The question regarding the Hobbianism of the young Locke may be said to be of sonic importance with a view to the fundamental question regarding the political philosophy of the mature or old Locke, to the question which would have to be stated as follows: is the natural law teaching of the mature Locke fundamentally traditional (say, Hookerian) or is it a modified version of Hobbes’s natural law teaching?* Abrams admits that Locke has broken with the traditional natural law teaching but denies that he builds on the foundation laid by Hobbes (77–78). As he suggests, Locke has moved away, more or less hesitatingly, from the view according to which the law of nature is the law of reason and that it is obligatory because it is dictated by reason, in the direction of “fideism.” More precisely, while Locke never abandoned the notion that the law of nature is the law of reason or, which for him seems to be the same thing, that ethics can be made a demonstrative science, he never elaborated that ethics but asserted that the complete law of nature is available in the New Testament and only in the New Testament, i.e. only by revelation (86–90).

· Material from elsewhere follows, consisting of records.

(* ===== verification/CoreFiles.v ===== *)
(** * The configuration file of the core (tui/internal/coremgr/coremgr.go)

    Between its two critical sections [Start] writes the configuration of the
    profile to a temporary file and renames it; the commands of its goroutine are
    given the path and read the file when they come up.  The calls of [Start], the
    goroutines, [Stop] and the processes interleave at every operation. *)

From stdpp Require Import gmap strings.
From S2P Require Import Prelude CoreMgr ClientConfig ShareLink.

Module CoreFiles.

Import ClientConfig.

Abbreviation callid := nat.

(** A call of [Start] between its critical sections: its profile, the entry of the
    core and the file operations it has left. *)
Record start := mkStart { profile : Profile; socks : string; ops : list fsop }.

(** The manager, the files, the calls, and what each goroutine was started for. *)
Record state := mkState {
  mgr : CoreMgr.state;
  files : fs;
  starts : gmap callid start;
  served : gmap CoreMgr.loopid (Profile * string)
}.

#[export] Instance eta_start : Eta start := fun c => mkStart (profile c) (socks c) (ops c).
#[export] Instance eta_state : Eta state := fun s => mkState (mgr s) (files s) (starts s) (served s).

Definition init (f : fs) : state := mkState CoreMgr.NewManager f ∅ ∅.

Section files.
(** [json.MarshalIndent] of a configuration, the directory and the path of the file. *)
Context (Marshal : ShareLink.coreConfig → content) (dir cfgPath : string).

Definition tmpPath : string := cfgPath +:+ ".tmp".

Definition config_of (p : Profile) (internalSocks : string) : content :=
  Marshal (ShareLink.BuildCoreConfig p internalSocks).

Definition config_ops (p : Profile) (internalSocks : string) : list fsop :=
  [MkdirAll dir; WriteFile tmpPath (config_of p internalSocks); Rename tmpPath cfgPath].

(** [Start] up to the files: the first critical section. *)
Definition Begin (s : state) (t : callid) (x : CoreMgr.ctxid) (p : Profile) (internalSocks : string) : option state :=
  match starts s !! t with
  | Some _ => None
  | None =>
      m ← CoreMgr.StartCheck (mgr s) t x;
      Some (if CoreMgr.running (mgr s) then s <| mgr := m |>
            else s <| mgr := m |> <| starts := <[t := mkStart p internalSocks (config_ops p internalSocks)]> (starts s) |>)
  end.

(** [Dir] or [json.MarshalIndent] fails: nothing is written. *)
Definition Refuse (s : state) (t : callid) : option state :=
  c ← starts s !! t;
  if len (ops c) =? 3
  then m ← CoreMgr.StartAbort (mgr s) t; Some (s <| mgr := m |> <| starts := delete t (starts s) |>)
  else None.

(** A file that is not there cannot be renamed. *)
Definition possible (f : fs) (o : fsop) : bool :=
  if o is Rename old _ then bool_decide (is_Some (f !! old)) else true.

(** The next operation succeeds. *)
Definition FileOp (s : state) (t : callid) : option state :=
  c ← starts s !! t;
  match ops c with
  | [] => None
  | o :: os =>
      if possible (files s) o
      then Some (s <| files := exec (files s) o |> <| starts := <[t := c <| ops := os |>]> (starts s) |>)
      else None
  end.

(** It fails, and after a write or a rename the temporary file is removed, if
    [removed] tells that this succeeds. *)
Definition FileOpFails (s : state) (t : callid) (i : interruption) (removed : bool) : option state :=
  c ← starts s !! t;
  match ops c with
  | [] => None
  | o :: _ =>
      let f := exec_partly (files s) o i in
      let f := if o is MkdirAll _ then f else if removed then delete tmpPath f else f in
      m ← CoreMgr.StartAbort (mgr s) t;
      Some (s <| mgr := m |> <| files := f |> <| starts := delete t (starts s) |>)
  end.

(** The second critical section; [l] is the goroutine it spawns, if it does. *)
Definition Commit (s : state) (t : callid) (l : CoreMgr.loopid) : option state :=
  c ← starts s !! t;
  match ops c with
  | _ :: _ => None
  | [] =>
      m ← CoreMgr.StartCommit (mgr s) t l;
      let s' := s <| mgr := m |> <| starts := delete t (starts s) |> in
      Some (if CoreMgr.running (mgr s) then s' else s' <| served := <[l := (profile c, socks c)]> (served s) |>)
  end.

(** Any other step of the manager. *)
Definition Manage (s : state) (e : CoreMgr.event) : option state :=
  match e with
  | CoreMgr.EStartCheck _ _ | CoreMgr.EStartAbort _ | CoreMgr.EStartCommit _ _ => None
  | _ => m ← CoreMgr.step (mgr s) e; Some (s <| mgr := m |>)
  end.

(** What a command reads when it comes up. *)
Definition read_config (s : state) : option content := files s !! cfgPath.

Inductive event :=
  | EBegin (t : callid) (x : CoreMgr.ctxid) (p : Profile) (internalSocks : string)
  | ERefuse (t : callid)
  | EFileOp (t : callid)
  | EFileOpFails (t : callid) (i : interruption) (removed : bool)
  | ECommit (t : callid) (l : CoreMgr.loopid)
  | EManager (e : CoreMgr.event).

(** One step; with [alone] a call of [Start] begins when no other is under way. *)
Definition step (alone : bool) (s : state) (e : event) : option state :=
  match e with
  | EBegin t x p internalSocks =>
      if alone && negb (bool_decide (starts s = ∅)) then None else Begin s t x p internalSocks
  | ERefuse t => Refuse s t
  | EFileOp t => FileOp s t
  | EFileOpFails t i removed => FileOpFails s t i removed
  | ECommit t l => Commit s t l
  | EManager e => Manage s e
  end.

Fixpoint run (alone : bool) (es : list event) (s : state) : option state :=
  match es with
  | [] => Some s
  | e :: es => s ← step alone s e; run alone es s
  end.

End files.

End CoreFiles.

In a word, Locke is “inconsistent” regarding the foundations of politics; “in the end he remained intellectually entangled in the tradition in which he had been educated” (91). Abrams arrives at this result partly by relying on Locke’s “relativistic” statements regarding “true religion,” i.e., by tacitly identifying “objective moral truths” (and therefore in particular that set of moral truths which underlies the political teaching of the Second Treatise) with “true religion,” and partly by disregarding the difference (which for Locke is crucial) between men in general and the “studiers” of the law of nature (94–95, 102, 107). Abrams could not have remained satisfied with his thesis if he had paid any attention to the fact of which he has heard and which he does not deny that “face value is something one cannot safely attribute to any work by Locke” or that the study of Locke’s writings must be enlightened by understanding of the character as well as the reason of his “persistent strategy” (68).

*cf. Willmoore Kendall, “John Locke Revisited,” The Intercollegiate Review, II (January–February, 1966), 217– 34.